----- RECORDS TO PROCESS

(** [recent_console] of [_get_error_context]. *)
Definition recent_console (index : EventIndex.t) (error_time : pyfloat)
    : list Event :=
  List.filter
    (λ e, Float.leb (Float.sub error_time (Finite 2000)) (timestamp_ms e)
          && Float.leb (timestamp_ms e) error_time)
    (EventIndex.console index).

(** [items[-n:]] for a positive [n]: the last [n] items, all of them when
    there are fewer. *)
Definition last_n {A} (n : nat) (items : list A) : list A :=
  drop (length items - n) items.

(** [recent_actions] and [recent_network] of [_get_error_context]. *)
Definition recent_actions (index : EventIndex.t) : list Event :=
  let all_actions :=
    List.filter (λ e, Float.neqb (timestamp_ms e) PosInf)
      (EventIndex.actions index) in
  last_n 5 all_actions.

Definition recent_network (index : EventIndex.t) : list Event :=
  last_n 5 (EventIndex.network index).

(** [test_failure] of [run]: the first of [index.errors()], if any. *)
Definition test_failure (index : EventIndex.t) : option Event :=
  head (EventIndex.errors index).

End ErrorsCommand.

(** ** The actions command ([commands/actions.py]) *)

Module ActionsCommand.

(** [_get_single]: the event that is written, [None] where the command
    reports the index out of range. *)
Definition _get_single (index : EventIndex.t) (n : Z) : option Event :=
  let action_events := EventIndex.actions index in
  if (n <? 0) || (n >=? Z.of_nat (length action_events)) then None
  else action_events !! Z.to_nat n.

(** [e.action and e.action.error] *)
Definition failed (e : Event) : bool :=
  match action e with
  | Some act =>
      match action_error act with
      | Some text => truthy text
      | None => false
      end
  | None => false
  end.

(** [_filter_actions] when [--action], [--selector] and [--selector-regex]
    are not given: the [--failed] flag and the two time bounds. *)
Definition _filter_actions (index : EventIndex.t) (failed_arg : bool)
    (after_arg before_arg : option pyfloat) : list Event :=
  let events := EventIndex.actions index in
  let events := if failed_arg then List.filter failed events else events in
  let events :=
    match after_arg with
    | Some t => List.filter (λ e, Float.geb (timestamp_ms e) t) events
    | None => events
    end in
  match before_arg with
  | Some t => List.filter (λ e, Float.leb (timestamp_ms e) t) events
  | None => events
  end.

End ActionsCommand.

(** ** Vocabulary of the properties *)

Definition call_id_of (entry : Entry) : string :=
  get (k_callId entry) EmptyString.

(** The chronological order of the index: an earlier timestamp, or the same
    timestamp and a type name that is not greater. *)
Definition chron_le (e1 e2 : Event) : Prop :=
  Float.ltb (timestamp_ms e1) (timestamp_ms e2) = true
  ∨ (Float.eqb (timestamp_ms e1) (timestamp_ms e2) = true
     ∧ str_leb (type_name (event_type e1)) (type_name (event_type e2)) = true).

Definition has_type (ty : EventType) (e : Event) : bool :=
  bool_decide (event_type e = ty).

Definition finite_stamp (e : Event) : bool := Float.is_finite (timestamp_ms e).

Definition infinite_stamp (e : Event) : bool :=
  match timestamp_ms e with PosInf => true | _ => false end.

(** The zip member a resource reference names. *)
Definition resource_name (sha1_or_path : string) : string :=
  if startswith "resources/" sha1_or_path then sha1_or_path
  else "resources/" ++ sha1_or_path.

(** The reference implementation of a range query: keep the events of the
    sequence whose timestamp lies between the bounds. *)
Definition naive_in_range (events : list Event) (start_ms end_ms : pyfloat)
    : list Event :=
  List.filter (λ ev, Float.leb start_ms (timestamp_ms ev)
                     && Float.leb (timestamp_ms ev) end_ms) events.

(** Distance of an event from a target time, and the test that it lies in
    the window. *)
Definition distance (t : pyfloat) (e : Event) : pyfloat :=
  Float.abs (Float.sub (timestamp_ms e) t).





Definition count_of (ty : EventType) (events : list Event) : nat :=
  length (List.filter (has_type ty) events).

(** [entry] is a span half of kind [kind] ("before" or "after") for the
    identifier [id] under the keying [key]. *)
Definition half_for (kind : string) (key : Entry → string) (id : string)
    (entry : Entry) : bool :=
  is_type kind entry && bool_decide (key entry = id).

(** [ev] is a reconstructed span whose [before] half is keyed [id]. *)
Definition span_for (key : Entry → string) (id : string) (ev : Event) : bool :=
  match raw ev with
  | RawPair before _ => has_type Action ev && bool_decide (key before = id)
  | _ => false
  end.

(** An action event whose payload names the call identifier [id]. *)
Definition action_for (id : string) (ev : Event) : bool :=
  match action ev with
  | Some act => bool_decide (call_id act = id)
  | None => false
  end.

(** In a sorted list [x] may stand before [y]: the key of [y] is not below
    that of [x]. *)
Definition may_precede {A K} (lt : K → K → bool) (key : A → K) (x y : A) : Prop :=
  lt (key y) (key x) = false.

Definition stamp_le (e1 e2 : Event) : Prop :=
  Float.leb (timestamp_ms e1) (timestamp_ms e2) = true.

(** What every parser emits: a finite timestamp on an event that is not an
    error, or the infinite sentinel on an error of the test stream. *)
Definition event_ok (e : Event) : bool :=
  match timestamp_ms e with
  | Finite _ => negb (has_type Error e)
  | PosInf => has_type Error e && bool_decide (source_file e = "test.trace")
  | _ => false
  end.

(** The events of the three parsers, in emission order, as [_ensure_parsed]
    collects them. *)
Definition parsed_events (a : TraceArchive) : list Event :=
  let a := (get_trace_start_time a).2 in
  NetworkParser.parse a ++ BrowserTraceParser.parse a ++ TestTraceParser.parse a.

(** Every pending record is filed under its own key. *)
Definition pending_keyed (key : Entry → string) (m : gmap string Entry) : Prop :=
  ∀ k b, m !! k = Some b → key b = k.

(** An event with its [index] cleared, to compare events up to their
    position. *)
Definition unindexed (e : Event) : Event := set_index 0 e.

(** The events that sort under the same key: timestamp [==] [t] and type
    [ty]. *)
Definition same_key (t : pyfloat) (ty : EventType) (e : Event) : bool :=
  Float.eqb (timestamp_ms e) t && has_type ty e.

(** What an event keeps of the record it was read from. *)
Definition stamped (e : Event) : pyfloat * Raw := (timestamp_ms e, raw e).

(** Events numbered [c], [c + 1], ... in their order; [dense] from 0. *)
Definition numbered_from (c : Z) (l : list Event) : Prop :=
  index <$> l = (λ i, c + Z.of_nat i) <$> seq 0 (length l).

Definition dense (l : list Event) : Prop := numbered_from 0 l.

(** The counter that numbers the events of a type in each span parser. *)
Definition counter_rt (ty : EventType) (st : BrowserTraceParser.state) : Z :=
  match ty with
  | Console => BrowserTraceParser.console_index st
  | Action => BrowserTraceParser.action_index st
  | Screenshot => BrowserTraceParser.screenshot_index st
  | Log => BrowserTraceParser.log_index st
  | Input => BrowserTraceParser.input_index st
  | _ => 0
  end.

Definition counter_tt (ty : EventType) (st : TestTraceParser.state) : Z :=
  match ty with
  | Action => TestTraceParser.action_index st
  | Error => TestTraceParser.error_index st
  | _ => 0
  end.

(** A [before] record that the parser keeps: one with a non-empty key. *)
Definition opens_span (key : Entry → string) (entry : Entry) : bool :=
  is_type "before" entry && truthy (key entry).

(** A colour sequence [ESC [ params m], its parameters digits and
    semicolons. *)
Definition is_sgr_param (c : N) : bool :=
  ((48 <=? c) && (c <=? 57) || (c =? 59))%N.

Definition sgr (params : pystr) : pystr := 27%N :: 91%N :: params ++ [109%N].


Definition is_error_record (entry : Entry) : bool :=
  bool_decide (k_type entry = Some "error").

(** Every event carries the payload of its type and no other, and names the
    stream it came from; a screenshot names a non-empty hash and the
    resource path made from it. *)
Definition payload_ok (e : Event) : Prop :=
  match event_type e, network e, console e, action e, error e, screenshot e with
  | Network, Some _, None, None, None, None =>
      source_file e = "0-trace.network"
  | Console, None, Some _, None, None, None =>
      source_file e = "0-trace.trace"
  | Action, None, None, Some _, None, None =>
      source_file e = "0-trace.trace" ∨ source_file e = "test.trace"
  | Error, None, None, None, Some _, None =>
      source_file e = "test.trace"
  | Screenshot, None, None, None, None, Some s =>
      source_file e = "0-trace.trace"
      ∧ truthy (sha1 s) = true
      ∧ resource_path s = String.append "resources/" (sha1 s)
  | Log, None, None, None, None, None
  | Input, None, None, None, None, None =>
      source_file e = "0-trace.trace"
  | _, _, _, _, _, _ => False
  end.

(** ** Sample inputs *)

Definition before_X : Entry :=
  mkEntry (Some "before") (Some "X") None (Some "click") None None None
          (Some 100%Q) None None None None None None None None None None None
          None None None None None None
          None None None None.

Definition after_X : Entry :=
  mkEntry (Some "after") (Some "X") None None None None None
          None (Some 150%Q) None None None None None None None None None None
          None None None None None None
          None None None None.

Definition input_entry : Entry :=
  mkEntry (Some "input") None None None None None None None None None None
          None None None None None None None None None None None None None None
          None None None None.

Definition console_at (t : Q) : Entry :=
  mkEntry (Some "console") None None None None None None None None None None
          None (Some "log") (Some "hello") None (Some t) None None None None
          None None None None None
          None None None None.

Definition error_entry : Entry :=
  mkEntry (Some "error") None None None None None None None None None None
          None None None None None None None None None
          (Some (codepoints "boom")) None None None None None None None None.

Definition step_before_S : Entry :=
  mkEntry (Some "before") None (Some "S") None None None None
          (Some 5%Q) None None None None None None None None None None None
          None None None None None None
          None None None None.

----------

* **EXERCISE**:
Set down only the lines above that fall between the line holding "Module ActionsCommand." and the line holding "(** [_filter_actions] when", inclusive, keeping each exact.

* **RESULT FOR THIS EXERCISE**:
Module ActionsCommand.

(** [_get_single]: the event that is written, [None] where the command
    reports the index out of range. *)
Definition _get_single (index : EventIndex.t) (n : Z) : option Event :=
  let action_events := EventIndex.actions index in
  if (n <? 0) || (n >=? Z.of_nat (length action_events)) then None
  else action_events !! Z.to_nat n.

(** [e.action and e.action.error] *)
Definition failed (e : Event) : bool :=
  match action e with
  | Some act =>
      match action_error act with
      | Some text => truthy text
      | None => false
      end
  | None => false
  end.

(** [_filter_actions] when [--action], [--selector] and [--selector-regex]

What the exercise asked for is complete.